Friday, March 25, 2022

Women who divorce face greater burdens because of decreased income and almost sole caring for children; why, then, do these women initiate divorce more and fare better psychologically after a divorce than men?

Why women choose divorce: An evolutionary perspective. Gillian Parker et al. Current Opinion in Psychology, Volume 43, February 2022, Pages 300-306. https://doi.org/10.1016/j.copsyc.2021.07.020

Abstract: In Western dual-educated, male-female marriages, women who divorce face greater burdens because of decreased income and primary or sole responsibility for caring for children than men who divorce. Why, then, do these women initiate divorce more and fare better psychologically after a divorce than men? Here, we articulate an evolutionary mismatch perspective, informed by key findings in relationship science. We argue that mismatches between women's evolved preferences and configurations of modern marriage often clash, producing dissatisfaction. Women's unprecedented career ascendance also affords women ever more freedom to leave. We discuss pressures from social expectations for men and women that contribute to or compound these vulnerabilities. We conclude with key questions for future research, which can contribute to strategies for mitigating relationship dissatisfaction and the profound loss and pain that results from divorce.

Keywords: DivorceEvolutionary mismatchesGender rolesUnpaid laborMate preferences

Introduction

When people choose to get married, typically they do so with the intention of staying together forever — ‘till death do us part.’ Nevertheless, roughly half of marriages in the US end in divorce [1]. This is costly to all involved, particularly to women.

Post-divorce, within Western heterosexual couples, women experience a significant decrease in income compared to men [2,3], and their risk of falling below the poverty line skyrockets [4].1 In contrast, Western men's income decreases modestly [2,3] or increases [4]. Women often take sole or primary custody of children [5] and are less likely to remarry [6,7]. Therefore, divorce involves a compound burden for many women, juggling both paid labor and most of the unpaid childcare work with fewer resources than are typically available to divorced men. Despite these costs, women are more likely to initiate divorce [8,9] and report greater life satisfaction post-divorce [10,11] than men. This represents a paradox of contemporary, Western divorce. Given the greater costliness of marital dissolution for women, why are women more often its initiators and psychological beneficiaries?

Provisional answers exist in literature showing that physical abuse [12], financial problems [13,14], infertility [15], infidelity [15,16], and personality conflicts [17] contribute to divorce. Although it is important to understand relationship-level variables that can cause relationships to erode, which is typical in the literature, it can obscure the fact that divorce typically does not occur because a relationship falls apart; instead, it typically occurs because one partner decides to leave [18,9]. In addressing why women initiate divorce from men, we need to understand individual-level factors that differ between men and women.

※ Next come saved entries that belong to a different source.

(* ===== verification/Languages.v ===== *)
(** The four languages of the repository: parsing ends, and which names one
    language accepts where another one uses them. *)

From S2P Require Export GrammarLaws DslTypes Pipeline.
From S2P Require DomainGrammar EventSchemaGrammar ViewGrammar PipelineGrammar.
Import DomainGrammar(DomainGrammar).
Import EventSchemaGrammar(EventSchemaGrammar).
Import ViewGrammar(ViewGrammar).
Import PipelineGrammar(PipelineGrammar).

#[local] Set Warnings "-register-all".

Definition languages : list Grammar := [DomainGrammar; EventSchemaGrammar; ViewGrammar; PipelineGrammar].

(** * Parsing ends *)

(** No rule of the four matches nothing; these orders show that no rule
    starts with itself. *)
Definition no_nulls (g : Grammar) : list bool := replicate (length (rules g)) false.

Definition start_ranks (high : list (nat * nat)) (g : Grammar) : list nat :=
  foldr (λ p l, <[p.1 := p.2]> l) (replicate (length (rules g)) 0) high.

Definition domain_ranks : list nat := start_ranks [(0, 1); (2, 1)] DomainGrammar.
Definition event_ranks : list nat := start_ranks [(0, 1); (2, 1)] EventSchemaGrammar.
Definition view_ranks : list nat :=
  start_ranks [(0, 1); (5, 2); (20, 1); (26, 1); (28, 1); (32, 2); (33, 1); (36, 2); (37, 1); (39, 1); (42, 1)]
    ViewGrammar.
Definition pipeline_ranks : list nat := start_ranks [(1, 1); (8, 1); (12, 1); (18, 1)] PipelineGrammar.

Lemma languages_well_founded :
  well_founded_grammar DomainGrammar (no_nulls DomainGrammar) domain_ranks = true ∧
  well_founded_grammar EventSchemaGrammar (no_nulls EventSchemaGrammar) event_ranks = true ∧
  well_founded_grammar ViewGrammar (no_nulls ViewGrammar) view_ranks = true ∧
  well_founded_grammar PipelineGrammar (no_nulls PipelineGrammar) pipeline_ranks = true.
Proof. vm_compute. by split_and!. Qed.

(** C19: Recursive descent over each of the four grammars ends on every token
    sequence, well formed or not, and decides whether the sequence is a
    sentence of the language: no rule is left recursive and no repetition
    loops on nothing. *)
Theorem parsing_ends g toks :
  g ∈ languages →
  ∃ n b, (∀ m, n ≤ m → accepts g m toks = Some b) ∧ (b = true ↔ derives g (RuleCall 0) toks).
Proof.
  intros Hg. destruct languages_well_founded as (Hd & He & Hv & Hp).
  assert (∃ nulls ranks, well_founded_grammar g nulls ranks = true) as (nulls & ranks & Hwf).
  { repeat (apply elem_of_cons in Hg as [->|Hg]; [by eauto|]). by apply elem_of_nil in Hg. }
  destruct (accepts_decides g nulls ranks Hwf toks) as (n & Hm & b & Hb & Hiff).
  exists n, b. split; [|done]. intros m Hle. by rewrite Hm.
Qed.

(** * Sample sentences *)

Definition key (s : str) : token := TKey s.
Definition domain_id (s : str) : token := TTerm 16 s.

(** [domain person from person @ demo { permission admin read, write
    field id: int readonly aliases [STRING] }] *)
Definition sample_domain : list token :=
  [ key #"domain"; domain_id #"person"; key #"from"; domain_id #"person"; key #"@"; domain_id #"demo"; key #"{";
    key #"permission"; domain_id #"admin"; key #"read"; key #","; key #"write";
    key #"field"; domain_id #"id"; key #":"; key #"int"; key #"readonly";
    key #"aliases"; key #"["; TTerm 18 #"Leute"; key #"]"; key #"}" ].

Example sample_domain_accepted :
  accepts DomainGrammar 40 sample_domain = Some true ∧ accepts DomainGrammar 40 (take 20 sample_domain) = Some false.
Proof. vm_compute. by split. Qed.

Lemma parsing_ends_witness :
  ∃ n b, (∀ m, n ≤ m → accepts DomainGrammar m sample_domain = Some b) ∧
         (b = true ↔ derives DomainGrammar (RuleCall 0) sample_domain).
Proof. apply parsing_ends. by left. Defined.

(** * Enumerations *)

(** A rule that lists keywords. *)
Lemma rule_words g r p ks w :
  rules g !! r = Some (PRule p) → definition p = Alternatives (Keyword <$> ks) →
  derives g (RuleCall r) w ↔ ∃ k, k ∈ ks ∧ w = [TKey k].
Proof.
  intros Hr Hp. rewrite (derives_call g r p) by done. rewrite Hp, derives_alternatives. split.
  - intros (e & (k & -> & Hk)%list_elem_of_fmap & ->%derives_keyword). by exists k.
  - intros (k & Hk & ->). exists (Keyword k). split; [by apply list_elem_of_fmap_2|constructor].
Qed.

(** A rule offers exactly the names of an enumeration. *)
Definition offers {A} (g : Grammar) (r : nat) (name : A → str) (P : A → Prop) : Prop :=
  ∀ w, derives g (RuleCall r) w ↔ ∃ x, P x ∧ w = [TKey (name x)].

Lemma offers_words {A} g r (name : A → str) (P : A → Prop) p (xs : list A) :
  rules g !! r = Some (PRule p) → definition p = Alternatives (Keyword <$> (name <$> xs)) →
  (∀ x, P x ↔ x ∈ xs) → offers g r name P.
Proof.
  intros Hr Hp HP w. rewrite (rule_words g r p (name <$> xs)) by done. split.
  - intros (k & (x & -> & Hx)%list_elem_of_fmap & ->). exists x. by rewrite HP.
  - intros (x & Hx%HP & ->). exists (name x). split; [by apply list_elem_of_fmap_2|done].
Qed.

(** The literals of the unions in [types.ts]. *)
Definition example_op_name (o : ExampleOpDef) : str :=
  match o with OpEq => #"eq" | OpNe => #"ne" | OpLt => #"lt" | OpLe => #"le" | OpGt => #"gt" | OpGe => #"ge"
             | OpLike => #"like" | OpIn => #"in" end.
Definition padding_name (p : PaddingProp) : str :=
  match p with Pp => #"p" | Ppt => #"pt" | Ppb => #"pb" | Ppl => #"pl" | Ppr => #"pr" | Ppx => #"px"
             | Ppy => #"py" end.
Definition margin_name (p : MarginProp) : str :=
  match p with Mm => #"m" | Mmt => #"mt" | Mmb => #"mb" | Mml => #"ml" | Mmr => #"mr" | Mmx => #"mx"
             | Mmy => #"my" end.
Definition spacing_token_name (t : SpacingTokenName) : str :=
  match t with Xs => #"xs" | Sm => #"sm" | Md => #"md" | Lg => #"lg" | Xl => #"xl" end.
Definition target_name (t : PresentationTargetDef) : str :=
  match t with TargetTab => #"tab" | TargetModal => #"modal" | TargetWindow => #"window"
             | TargetReplace => #"replace" end.
Definition event_name (e : ViewActionEventDef) : str :=
  match e with OnSelect => #"on_select" | OnNew => #"on_new" | OnEdit => #"on_edit" end.
Definition format_kind_name (k : FormatKind) : str :=
  match k with FmtCurrency => #"currency" | FmtNumber => #"number" | FmtPercent => #"percent"
             | FmtDatetime => #"datetime" | FmtDate => #"date" | FmtTime => #"time" end.
Definition rich_style_name (s : RichTextStyle) : str :=
  match s with Plain => #"plain" | Bold => #"bold" | Italic => #"italic" | Heading => #"heading"
             | Subheading => #"subheading" | Mono => #"mono" end.
Definition widget_kind_name (k : WidgetKindDef) : str :=
  match k with
  | WText => #"text" | WTextarea => #"textarea" | WNumber => #"number" | WPassword => #"password"
  | WEmail => #"email" | WDate => #"date" | WDaterange => #"daterange" | WTime => #"time"
  | WSelect => #"select" | WMultiselect => #"multiselect" | WCombobox => #"combobox" | WRadio => #"radio"
  | WCheck => #"check" | WSwitch => #"switch" | WSlider => #"slider" | WRangeslider => #"rangeslider"
  | WRating => #"rating" | WColor => #"color" | WFile => #"file" | WProgress => #"progress"
  | WBadge => #"badge" | WAvatar => #"avatar" | WTags => #"tags" | WJson => #"json"
  end.
Definition pipeline_mode_name (m : PipelineMode) : str :=
  match m with ModeContext => #"context" | ModeMass => #"mass" end.
Definition step_mode_name (m : StepMode) : str :=
  match m with PerRow => #"per-row" | Aggregate => #"aggregate" end.
Definition filter_op_name (o : FilterOp) : str :=
  match o with FEq => #"_eq" | FNeq => #"_neq" | FGt => #"_gt" | FGte => #"_gte" | FLt => #"_lt"
             | FLte => #"_lte" | FLike => #"_like" | FIlike => #"_ilike" | FIn => #"_in" end.
Definition out_target_name (t : OutTarget) : str :=
  match t with OutEditor => #"editor" | OutNats => #"nats" | OutFile => #"file" end.

Ltac offers_list xs :=
  eapply (offers_words _ _ _ _ _ xs); [reflexivity|reflexivity|];
  intros x; split;
  [ destruct x; intros H; try (by destruct H as [? ?]); repeat first [by left|right]
  | intros H; repeat (apply elem_of_cons in H as [->|H]; [by repeat split|]); by apply elem_of_nil in H ].

(** The enumerations the mappers produce are the ones the grammars offer:
    each rule that names a kind derives exactly the literals of its union,
    with one exception, the widget kinds [tags] and [json], which [types.ts]
    lists and no view can contain. *)
Theorem enumerations_agree :
  offers DomainGrammar 4 action_name (λ _, True) ∧ offers DomainGrammar 6 field_type_name (λ _, True) ∧
  offers DomainGrammar 9 example_op_name (λ _, True) ∧ offers DomainGrammar 12 relation_kind_name (λ _, True) ∧
  offers ViewGrammar 21 widget_kind_name (λ k, k ≠ WTags ∧ k ≠ WJson) ∧
  offers ViewGrammar 27 rich_style_name (λ _, True) ∧ offers ViewGrammar 29 event_name (λ _, True) ∧
  offers ViewGrammar 31 target_name (λ _, True) ∧ offers ViewGrammar 34 padding_name (λ _, True) ∧
  offers ViewGrammar 35 margin_name (λ _, True) ∧ offers ViewGrammar 38 spacing_token_name (λ _, True) ∧
  offers ViewGrammar 40 format_kind_name (λ _, True) ∧
  offers PipelineGrammar 5 pipeline_mode_name (λ _, True) ∧ offers PipelineGrammar 17 filter_op_name (λ _, True) ∧
  offers PipelineGrammar 23 step_mode_name (λ _, True) ∧ offers PipelineGrammar 25 out_target_name (λ _, True).
Proof.
  split_and!.
  - offers_list [Read; Write; DslTypes.Delete].
  - offers_list [TInt; TFloat; TString; TText; TBool; TDate; TDatetime].
  - offers_list [OpEq; OpNe; OpLt; OpLe; OpGt; OpGe; OpLike; OpIn].
  - offers_list [HasMany; HasOne; BelongsTo].
  - offers_list [WText; WTextarea; WNumber; WPassword; WEmail; WDate; WDaterange; WTime; WSelect; WMultiselect;
                 WCombobox; WRadio; WCheck; WSwitch; WSlider; WRangeslider; WRating; WColor; WFile; WProgress;
                 WBadge; WAvatar].
  - offers_list [Plain; Bold; Italic; Heading; Subheading; Mono].
  - offers_list [OnSelect; OnNew; OnEdit].
  - offers_list [TargetTab; TargetModal; TargetWindow; TargetReplace].
  - offers_list [Pp; Ppt; Ppb; Ppl; Ppr; Ppx; Ppy].
  - offers_list [Mm; Mmt; Mmb; Mml; Mmr; Mmx; Mmy].
  - offers_list [Xs; Sm; Md; Lg; Xl].
  - offers_list [FmtCurrency; FmtNumber; FmtPercent; FmtDatetime; FmtDate; FmtTime].
  - offers_list [ModeContext; ModeMass].
  - offers_list [FEq; FNeq; FGt; FGte; FLt; FLte; FLike; FIlike; FIn].
  - offers_list [PerRow; Aggregate].
  - offers_list [OutEditor; OutNats; OutFile].
Qed.

(** * Names across languages *)

(** The keywords of a grammar. *)
Fixpoint element_keywords (e : Element) : list str :=
  match e with
  | Keyword v => [v]
  | RuleCall _ | Action _ => []
  | Assignment _ _ e | CrossReference _ e | Repeat _ e => element_keywords e
  | Group es | Alternatives es => flat_map element_keywords es
  end.

Definition grammar_keywords (g : Grammar) : list str :=
  flat_map (λ r, match r with PRule p => element_keywords (definition p) | TRule _ => [] end) (rules g).

(** The token of a word: a keyword of the language, or else a text of the
    identifier rule [id]. *)
Definition word_token (g : Grammar) (id : nat) (w : str) : token :=
  if decide (w ∈ grammar_keywords g) then TKey w else TTerm id w.

(** The words that a domain file takes as the name of a field and a view file
    does not take in a reference to one. *)
Definition unreferable : list str :=
  [ #"default"; #"view"; #"over"; #"toolbar"; #"auto_refresh"; #"on"; #"confirm"; #"refresh"; #"section";
    #"stack"; #"row"; #"grid"; #"cols"; #"tabs"; #"tab"; #"accordion"; #"item"; #"card"; #"divider"; #"sep";
    #"table"; #"column"; #"width"; #"format"; #"richtext"; #"plain"; #"bold"; #"italic"; #"heading";
    #"subheading"; #"mono"; #"as"; #"modal"; #"window"; #"replace"; #"focus"; #"placeholder"; #"min"; #"max";
    #"step"; #"gap"; #"scroll"; #"size"; #"xs"; #"sm"; #"md"; #"lg"; #"xl"; #"true"; #"false" ].

(** The words [IdentName] lists beside the identifiers. *)
Definition ident_words : list str :=
  match rules ViewGrammar !! 43 with
  | Some (PRule p) => match definition p with Alternatives es => flat_map element_keywords es | _ => [] end
  | _ => []
  end.

Lemma ident_name_words t :
  derives ViewGrammar (RuleCall 43) [t] ↔ (∃ text, t = TTerm 45 text) ∨ ∃ k, k ∈ ident_words ∧ t = TKey k.
Proof.
  assert (∃ p, rules ViewGrammar !! 43 = Some (PRule p) ∧
               definition p = Alternatives (RuleCall 45 :: (Keyword <$> ident_words))) as (p & Hr & Hp).
  { eexists. split; [reflexivity|]. vm_compute. reflexivity. }
  assert (∃ tr, rules ViewGrammar !! 45 = Some (TRule tr)) as [tr Htr] by (eexists; reflexivity).
  rewrite (derives_call _ 43 p) by done. rewrite Hp, derives_alternatives. split.
  - intros (e & [->|(k & -> & Hk)%list_elem_of_fmap]%elem_of_cons & Hd); [left|right].
    + apply (derives_terminal _ _ _ _ Htr) in Hd as [text [= ->]]. by exists text.
    + apply derives_keyword in Hd as [= ->]. by exists k.
  - intros [[text ->]|(k & Hk & ->)].
    + exists (RuleCall 45). split; [by left|by econstructor].
    + exists (Keyword k). split; [right; by apply list_elem_of_fmap_2|constructor].
Qed.

(** The finite part of the comparison. *)
Lemma keywords_compared :
  Forall (λ k, is_id k = true → k ∉ grammar_keywords DomainGrammar → (k ∈ ident_words ↔ k ∉ unreferable))
    (grammar_keywords ViewGrammar) ∧
  Forall (λ k, k ∈ grammar_keywords ViewGrammar) unreferable.
Proof.
  assert (forallb (λ k, negb (is_id k) || bool_decide (k ∈ grammar_keywords DomainGrammar) ||
            eqb (bool_decide (k ∈ ident_words)) (negb (bool_decide (k ∈ unreferable))))
            (grammar_keywords ViewGrammar) = true) as H1 by (vm_compute; reflexivity).
  assert (forallb (λ k, bool_decide (k ∈ grammar_keywords ViewGrammar)) unreferable = true) as H2
    by (vm_compute; reflexivity).
  rewrite forallb_forall in H1, H2. split; apply Forall_forall; intros k Hk%list_elem_of_In.
  - intros Hid Hkw. specialize (H1 k Hk). rewrite Hid, bool_decide_eq_false_2 in H1 by done.
    cbn [negb orb] in H1. apply eqb_prop in H1.
    rewrite <- (bool_decide_eq_true (k ∈ ident_words)), H1, negb_true_iff. by rewrite bool_decide_eq_false.
  - apply (bool_decide_eq_true_1 _ (H2 k Hk)).
Qed.

(** A word that a domain file takes as the name of a field is taken by a
    view file in a reference to that field exactly when it is not one of fifty
    words, [size], [width], [table] or [default] among them: these are
    keywords of the view language that its list of tolerated names omits. *)
Theorem field_references w :
  is_id w = true → derives DomainGrammar (RuleCall 16) [word_token DomainGrammar 16 w] →
  derives ViewGrammar (RuleCall 43) [word_token ViewGrammar 45 w] ↔ w ∉ unreferable.
Proof.
  intros Hid Hd. destruct keywords_compared as [Hcmp Hsub]. rewrite Forall_forall in Hcmp, Hsub.
  assert (w ∉ grammar_keywords DomainGrammar) as Hw.
  { intros Hin. unfold word_token in Hd. rewrite decide_True in Hd by done. 
    assert (∃ tr, rules DomainGrammar !! 16 = Some (TRule tr)) as [tr Htr] by (eexists; reflexivity).
    apply (derives_terminal _ _ _ _ Htr) in Hd as [text Hd]. discriminate Hd. }
  rewrite ident_name_words. unfold word_token. destruct (decide (w ∈ grammar_keywords ViewGrammar)) as [Hk|Hk].
  - rewrite <- (Hcmp w Hk Hid Hw). split; [|by eauto]. intros [[text H]|(k & Hin & [= <-])]; [discriminate H|done].
  - split; [intros _ Hin; by apply Hk, Hsub|]. intros _. left. by eexists.
Qed.

Lemma field_references_witness :
  ¬ derives ViewGrammar (RuleCall 43) [word_token ViewGrammar 45 #"size"].
Proof.
  rewrite (field_references #"size").
  - intros H. apply H. apply (bool_decide_unpack (#"size" ∈ unreferable)). vm_compute. exact I.
  - reflexivity.
  - replace (word_token DomainGrammar 16 #"size") with (TTerm 16 #"size") by (vm_compute; reflexivity).
    econstructor. reflexivity.
Defined.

Here, we use insights from evolutionary and relationship science to examine this paradox of woman-initiated divorce. We propose that women's unprecedented professional ascendance has created mismatches between women's evolved preferences and modern marriage. Although women's professional success has helped emancipate them politically and economically from men, it also makes women and men less interdependent, changing the benefits of marriage and the costs of dissolution. This perspective leads to new research questions. We posit that answering these questions will help to identify means of improving relationships by minimizing gaps created by mismatches.

Women in the workplace: a new feature of the modern world

Ancestrally, pregnancy and childcare are likely to have kept women close to home. This created a dependency for women on a partner's provisioning (e.g. food, shelter, other resources). All of our female ancestors were mothers, and motherhood was virtually guaranteed to sexually active women. Motherhood and dependence on men, for our female ancestors, were not choices that women had to make. Instead, they were simply a part of life.

Today, things are different. Women can control their fertility, plan families, and achieve professional goals. Women earn 57.3% of bachelor's degrees, 60.1% of master's degrees, and 53.5% of doctoral degrees [19] and makeup 51.5% of the paid workforce [20]. When women have the opportunity to support themselves and not depend on men, many take that path.

Women's participation in the paid workforce benefits individual and collective well-being. Women's earnings are linked with greater life satisfaction [21,22] and better health [23]. Having women as part of an economic talent pool also increases company earnings and shapes innovation [24]. However, women's workforce participation has also created a dramatic shift in their relationships with men. For millennia, women were dependent on men's provisioning for survival and reproduction, and now they are not.

Here, we seek to detail how mismatches and other rapid social changes can contribute to women's decisions to divorce. We are not arguing for a shift back to traditional gender roles — instead, we see opportunities to modify relationships in ways that can be helpful in reducing relationship conflict and promoting relationship harmony. We view this article as a starting point for understanding new sources of marital discord and considering possible solutions beneficial to women and men.